Applying the rule of debit and credit - Example 5


Example-5.  Purchased goods worth £5000 from Jammy Traders on credit
Step 1- Identify the two accounts involved in this transaction
1.   Asset Account (Goods are assets)
2.  Liabilities Account (here the liability accounts is Jammy Traders. As the purchase is on credit, business is having liability to pay £5000 in future to Traders Account)

      Goods are items which are purchased by a business for using as a raw material in the manufacturing process or to sell at a higher price.

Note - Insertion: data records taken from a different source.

Lemma wp_fd_put i d extra fds e :
  env_ok extra fds e -> (i < DFS_FD_MAX)%nat -> fds !! i = Some d -> (fd_ref_count d = 1 -> fd_path d = None) ->
  wp (fd_put (Some i)) (fun _ st' => after e extra (<[i := put_fd d]> fds) st') (fds, e).
Proof.
  intros E Hi Hd Hp. unfold fd_put. apply wp_bind. apply (wp_deref _ _ _ i); [done|]. apply wp_bind. apply (wp_Ok _ _ _ _ _ (run_lock _ _)).
  apply wp_bind. apply (wp_upd_obj fds _ i _ d); [done|]. apply wp_bind. apply (wp_get_obj _ _ i (set_ref_count (fd_ref_count d - 1) d)); [apply lookup_insert_eq|].
  apply wp_bind. cbn [fd_ref_count set_ref_count]. unfold put_fd. apply wp_when; intros Hz; rewrite ?Hz.
  - apply wp_modify. apply (wp_Ok _ _ _ _ _ (run_unlock _ _)). cbn [fst snd]. rewrite relock, insert_insert_eq. to_prop. exists e. split; [done|]. split; [|done].
    apply (env_ok_same _ _ _ _ d); [done|done|rewrite Hp by lia; done|done].
  - apply (wp_Ok _ _ _ _ _ (run_unlock _ _)). rewrite relock. exists e. split; [done|]. split; [by apply (env_ok_same _ _ _ _ d)|done].
Qed.

Lemma wp_drop_path i d extra fds e :
  env_ok extra fds e -> (i < DFS_FD_MAX)%nat -> fds !! i = Some d ->
  wp (drop_path free i) (fun _ st' => after e extra (<[i := set_path None d]> fds) st') (fds, e).
Proof.
  intros E Hi Hd. unfold drop_path. apply wp_bind. apply (wp_get_obj fds e i d); [done|]. apply wp_bind. destruct (fd_path d) as [p|] eqn:Hp.
  - destruct (heap_detach extra fds (de_priv e) (de_heap e) i d (set_path None d) p Hi Hd Hp eq_refl (eo_heap _ _ _ E)) as (n & Hh).
    destruct (heap_free _ _ _ _ _ _ Hh) as (h' & Ef & Hh'). unfold free_str, on_dheap, wp. cbn [fmap option_fmap option_map fst snd]. rewrite Ef.
    unfold wp. rewrite (run_upd_obj fds _ i (set_path None) d Hd). eexists. split; [reflexivity|]. split; [|done]. destruct E. by split.
  - unfold free_str, on_dheap, wp. cbn [fmap option_fmap option_map fst snd]. rewrite free_null. unfold wp. rewrite (run_upd_obj fds _ i (set_path None) d Hd).
    eexists. split; [reflexivity|]. destruct e. split; [|done]. by apply (env_ok_same _ _ _ _ d).
Qed.

(** The memory of the descriptors and of other code around the call of a driver. *)
Lemma heap_around extra fds e :
  heap_ok extra fds (de_priv e) (de_heap e) ->
  exists mine, held owns mine e /\ forall e', held owns mine e' -> heap_ok extra fds (de_priv e') (de_heap e').
Proof.
  intros (blk & l & pr & O & Hb & Hpr & P). exists (extra ++ concat (blk <$> seq 0 DFS_FD_MAX) ++ rest). split.
  - exists l, pr. split_and!; try done. rewrite P. solve_Permutation.
  - intros e' (l' & pr' & O' & P' & Hpr'). exists blk, l', pr'. split_and!; try done. rewrite P'. solve_Permutation.
Qed.

Lemma wp_driver {A} i (x : M (dfs_state H) A) d extra fds e :
  fd_call owns i x -> env_ok extra fds e -> (i < DFS_FD_MAX)%nat -> fds !! i = Some d -> is_Some (fd_fops d) -> is_Some (fd_path d) ->
  wp x (fun r st' => exists d', same_fd d d' /\ after e extra (<[i := d']> fds) st') (fds, e).
Proof.
  intros C [Hh Hn Hw] Hi Hd Hf Hp. destruct (heap_around _ _ _ Hh) as (mine & Hm & Hback). eapply wp_mono; [|by apply (C mine)].
  intros r [fds' e'] (d' & Ef & S & F). cbn [fst snd] in *. subst fds'. exists d'. split; [done|]. exists e'. split; [done|].
  destruct F as [F1 F2 F3 F4 F5 F6]. split; [|done]. split; [|by apply F6|by rewrite F4]. apply (heap_same _ _ _ _ _ d); [done|done|apply S|by apply Hback].
Qed.

Lemma wp_fs_driver {A} (x : M (dfs_state H) A) extra fds e : fs_call owns x -> env_ok extra fds e -> wp x (fun _ st' => after e extra fds st') (fds, e).
Proof.
  intros C [Hh Hn Hw]. destruct (heap_around _ _ _ Hh) as (mine & Hm & Hback). eapply wp_mono; [|by apply (C mine)]. intros r [fds' e'] (Ef & F). cbn [fst snd] in *. subst fds'.
  exists e'. split; [done|]. destruct F as [F1 F2 F3 F4 F5 F6]. split; [|done]. split; [by apply Hback|by apply F6|by rewrite F4].
Qed.

(** *** Opening and closing *)

Lemma run_fops_of i d f (fds : gmap nat dfs_fd) (e : dfs_env H) :
  fds !! i = Some d -> fd_fops d = Some f -> fops_of fops i (fds, e) = Ok (fops f) (fds, e).
Proof. intros Hd Hf. unfold fops_of. run_step (run_get_obj fds e i d Hd). by erewrite bind_Ok by (by apply run_deref). Qed.

Lemma wp_dup l extra fds e :
  env_ok extra fds e -> Z.of_nat (length l) + 1 <= 2 ^ 32 - 4 ->
  wp (dup malloc l) (fun r st' => match r with None => after e extra fds st' | Some p => exists n, after e ((str_addr p, n) :: extra) fds st' end) (fds, e).
Proof.
  intros E Hl. unfold dup. apply wp_bind. eapply wp_mono; [|apply wp_malloc; [exact E|lia]]. intros [a|] st A; by apply wp_ret.
Qed.

Lemma wp_set_open_path i d k t mount full n fds e :
  env_ok [(str_addr full, n)] fds e -> (i < DFS_FD_MAX)%nat -> fds !! i = Some d -> fd_path d = None -> mounted e k t mount ->
  Z.of_nat (length (str_text full)) <= 2 ^ 31 + 2 ->
  wp (set_open_path malloc free types i k full) (fun _ st' => exists p, after e [] (<[i := set_path p d]> fds) st') (fds, e).
Proof.
  intros E Hi Hd Hp Hm Hl. unfold set_open_path. apply wp_bind. apply (wp_Ok _ _ _ _ _ (proj1 (Hm fds e eq_refl))). apply wp_if; intros _.
  - apply wp_bind. apply (wp_Ok _ _ _ _ _ (proj2 (Hm fds e eq_refl))). apply wp_bind. eapply wp_mono; [|apply wp_dup; [exact E|]].
    2: { destruct (subdir mount (str_text full)) as [l|] eqn:Es; simpl; [apply subdir_length in Es; lia|lia]. }
    intros [p|] st; [intros (n2 & e1 & -> & E1 & L1)|intros (e1 & -> & E1 & L1)]; apply wp_bind.
    + apply (wp_upd_obj fds e1 i _ d); [done|]. eapply wp_mono.
      2: { apply (wp_free_str _ n). destruct E1 as [Hh Hn Hw]. split; [|done|done]. by apply (heap_attach _ _ _ _ _ d _ p n2). }
      intros ? st A. exists (Some p). by apply (after_elike e e1).
    + apply (wp_upd_obj fds e1 i _ d); [done|]. eapply wp_mono; [|apply (wp_free_str _ n); by apply (env_ok_same _ _ _ _ d)].
      intros ? st A. exists None. by apply (after_elike e e1).
  - apply (wp_upd_obj fds e i _ d); [done|]. exists (Some full), e. split; [done|]. split; [|done]. destruct E as [Hh Hn Hw]. split; [|done|done].
    by apply (heap_attach _ _ _ _ _ d _ full n).
Qed.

It includes raw material work in progress and finished goods.

      When goods are purchased we debit “Purchases Account” not “Goods Account”.

      When goods are sold we credit “Sales Account” not “Goods Account”.


Step 2- Understand the nature of the impact of the transaction on the two accounts (asset and liability)
     Purchase of Goods made the asset increase by £5000                      
     Liability of Business is increased by £5000 as a result of the purchase on credit.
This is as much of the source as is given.